Robust tube-based model predictive tracking control of autonomous vehicles considering lateral and longitudinal coupling

This paper investigates the tube-based robust model predictive control problem for autonomous vehicles, which can address the complexities of lateral and longitudinal coupling dynamics along with multiple system state and control input constraints. Firstly, an integrated vehicle tracking model by T-S fuzzy technology is established by combining lateral dynamics and longitudinal kinematics, where parametric uncertainties and external disturbances arising from fluctuations in vehicle speed and road conditions are considered simultaneously.
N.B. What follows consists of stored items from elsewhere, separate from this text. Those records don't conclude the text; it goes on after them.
(* ===== verification/Smp.v ===== *)
(** * Starting the other processors (startothers of main.c, entryother.S)

    The boot processor copies entryother's code to 0x7000, and for each other
    processor allocates a stack, leaves three words below the code, sends the startup
    messages and waits for [started].  A processor that has been sent a startup
    message runs the code at the page the message names; from then on it is in the
    kernel, and may change memory that is neither free, nor part of the entry code,
    nor the page directory.  The processors' steps interleave in any order; the few
    instructions of a processor's entry are one step, since no one else changes what
    they read. *)

From S2P Require Import Prelude.
From S2P Require Import Params.
From S2P Require Import CString.
From S2P Require Import Mmu.
From S2P Require Import Kalloc.
From S2P Require Import Ports.
From S2P Require Import Intr.
From S2P Require Import LapicProps.
From S2P Require Import Seg.
From S2P Require Import Entry.
From S2P Require Import EntryProps.

Module Smp.

(** Where a processor entered the kernel: the function called, its stack pointer and
    its page directory. *)
Record ap : Type := MkAp { ap_to : option Z; ap_esp : Z; ap_cr3 : Z }.

(** The boot processor: about to copy the code, at the head of the loop for a
    processor, or waiting for it. *)
Inductive bpc : Type := BCopy | BFor (c : nat) | BWait (c : nat).

Section Smp.
Context {D : Type} (lapic : Z) `{LD : LapicDev D lapic}.
(** Link-time addresses: the end of the kernel, the image of entryother and its size,
    the operand of its lgdt and the address after its call, mpenter and
    entrypgdir. *)
Context (end_ image size gdtdesc back mpenter entrypgdir_ : Z).
(** The APIC ids of the processors, and the index of this one. *)
Context (ids : list Z) (me : nat).

Record smp : Type := MkSmp { sm_k : kst; sm_ic : ictl D; sm_up : nat -> option ap; sm_started : nat -> bool; sm_pc : bpc }.

Definition on_k {A} (m : M kst A) : M (kst * ictl D) A := zoom fst (fun k s => (k, snd s)) m.
(** The drivers see the same memory. *)
Definition on_ic {A} (m : M (ictl D) A) : M (kst * ictl D) A :=
  zoom (fun s => set_memory (k_mem (fst s)) (snd s)) (fun i s => (set_mem (ic_mem i) (fst s), i)) m.

Definition code : Z := p2v 0x7000.

Definition copy_code : M (kst * ictl D) unit := on_k (modify (fun k => set_mem (KString.memmove (k_mem k) code image size) k)).

(** The body of the loop, up to the wait. *)
Definition start_cpu (id : Z) : M (kst * ictl D) unit :=
  let! stack := on_k kalloc in
  on_k (store (code - 4) (u32 (stack + KSTACKSIZE))) ;;
  on_k (store (code - 8) mpenter) ;;
  on_k (store (code - 12) (v2p entrypgdir_)) ;;
  on_ic (Lapic.lapicstartap lapic id (v2p code)).

(** Physical memory. *)
Definition pmem (m : mem) : mem := fun a => m (a + KERNBASE).
Definition vmem (m : mem) : mem := fun a => m (a - KERNBASE).

Definition set_up (c : nat) (x : ap) (f : nat -> option ap) : nat -> option ap := fun i => if decide (i = c) then Some x else f i.
Definition set_started (c : nat) (f : nat -> bool) : nat -> bool := fun i => if decide (i = c) then true else f i.

(** Addresses the processors in the kernel leave alone. *)
Definition fixed (k : kst) (a : Z) : Prop :=
  code - 12 <= a < code + size \/ entrypgdir_ <= a < entrypgdir_ + 4096 \/ exists l, kinv end_ k l /\ page_of a ∈ l.

Inductive smp_step : smp -> smp -> Prop :=
| SCopy k ic up st k' ic' :
    copy_code (k, ic) = Ret tt (k', ic') -> smp_step (MkSmp k ic up st BCopy) (MkSmp k' ic' up st (BFor 0))
| SSelf k ic up st :
    (me < length ids)%nat -> smp_step (MkSmp k ic up st (BFor me)) (MkSmp k ic up st (BFor (S me)))
| SStart k ic up st c id k' ic' :
    ids !! c = Some id -> c <> me -> start_cpu id (k, ic) = Ret tt (k', ic') ->
    smp_step (MkSmp k ic up st (BFor c)) (MkSmp k' ic' up st (BWait c))
| SSeen k ic up st c :
    st c = true -> smp_step (MkSmp k ic up st (BWait c)) (MkSmp k ic up st (BFor (S c)))
| SEnter k ic up st pc c id page polls e e' :
    ids !! c = Some id -> up c = None -> 0 <= page < 256 -> (id, Lapic.STARTUP + page) ∈ la_sent (ic_dev ic) ->
    real_mode e -> Entry.e_mem e = pmem (k_mem k) -> Entry.e_dev e = ic_dev ic ->
    Entry.exec_all polls (Entry.entryother (page * 4096) gdtdesc back) e = Ret tt e' ->
    smp_step (MkSmp k ic up st pc)
      (MkSmp (set_mem (vmem (Entry.e_mem e')) k) ic (set_up c (MkAp (Entry.e_to e') (Entry.e_esp e') (Entry.e_cr3 e')) up) st pc)
| SUp k ic up st pc c :
    is_Some (up c) -> smp_step (MkSmp k ic up st pc) (MkSmp k ic up (set_started c st) pc)
| SOther k ic up st pc c m' :
    is_Some (up c) -> (forall a, fixed k a -> m' a = k_mem k a) ->
    smp_step (MkSmp k ic up st pc) (MkSmp (set_mem m' k) ic up st pc).
(* ===== verification/Boot.v ===== *)
(** * The boot loader (bootmain.c)

    It reads the kernel, an ELF file that starts at sector 1 of the disk, through
    the IDE ports, and returns the address of the kernel's entry.  Memory is the
    physical memory; a pointer is a 32-bit address. *)

From S2P Require Import Prelude.
From S2P Require Import Params.
From S2P Require Import CString.
From S2P Require Import Mmu.
From S2P Require Import Exec.
From S2P Require Import Ports.
From S2P Require Import Ide.

Module Boot.

Section Loader.
Context {D : Type} `{!Ports D, !StringPorts D}.
(** How often the status port is polled, and the most sectors of a segment. *)
Context (polls sects : nat).

Record boot : Type := MkBoot { bt_dev : D; bt_mem : mem }.
Definition bdev {A} (m : M D A) : M boot A := zoom bt_dev (fun d s => MkBoot d (bt_mem s)) m.
Definition bmem (f : mem -> mem) : M boot unit := modify (fun s => MkBoot (bt_dev s) (f (bt_mem s))).

Definition SECTSIZE : Z := 512.

Fixpoint waitdisk (fuel : nat) : M boot unit :=
  match fuel with
  | O => out_of_fuel
  | S fuel =>
      let! v := bdev (in_b 0x1F7) in
      if negb (Z.land v 0xC0 =? 0x40) then waitdisk fuel else ret tt
  end.

(** [insl] into memory. *)
Definition boot_insl (dst : Z) (cnt : nat) : M boot unit :=
  fun s => let '(bs, d) := insl 0x1F0 cnt (bt_dev s) in Ret tt (MkBoot d (mset_list (bt_mem s) dst bs)).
Due to the strong coupling inherent in tire-road forces, a tire friction circle is constructed to encapsulate the interplay between longitudinal and lateral forces. The friction circle can approximate by octagon, which facilitates the translation of vehicle tracking dynamics related to coupled friction forces into a framework of convex constraints. Then, a linear tube-based model predictive controller and a fuzzy tube-based model predictive controller are designed for both the longitudinal and lateral movement adjustment of the vehicles. Finally, the effectiveness of the proposed controller design method is illustrated in the Carsim/Simulink co-simulation environment. The simulation results show that the method proposed in this paper has better tracking performance in both longitudinal and lateral dimensions compared to traditional linear time-varying-model predictive control approaches.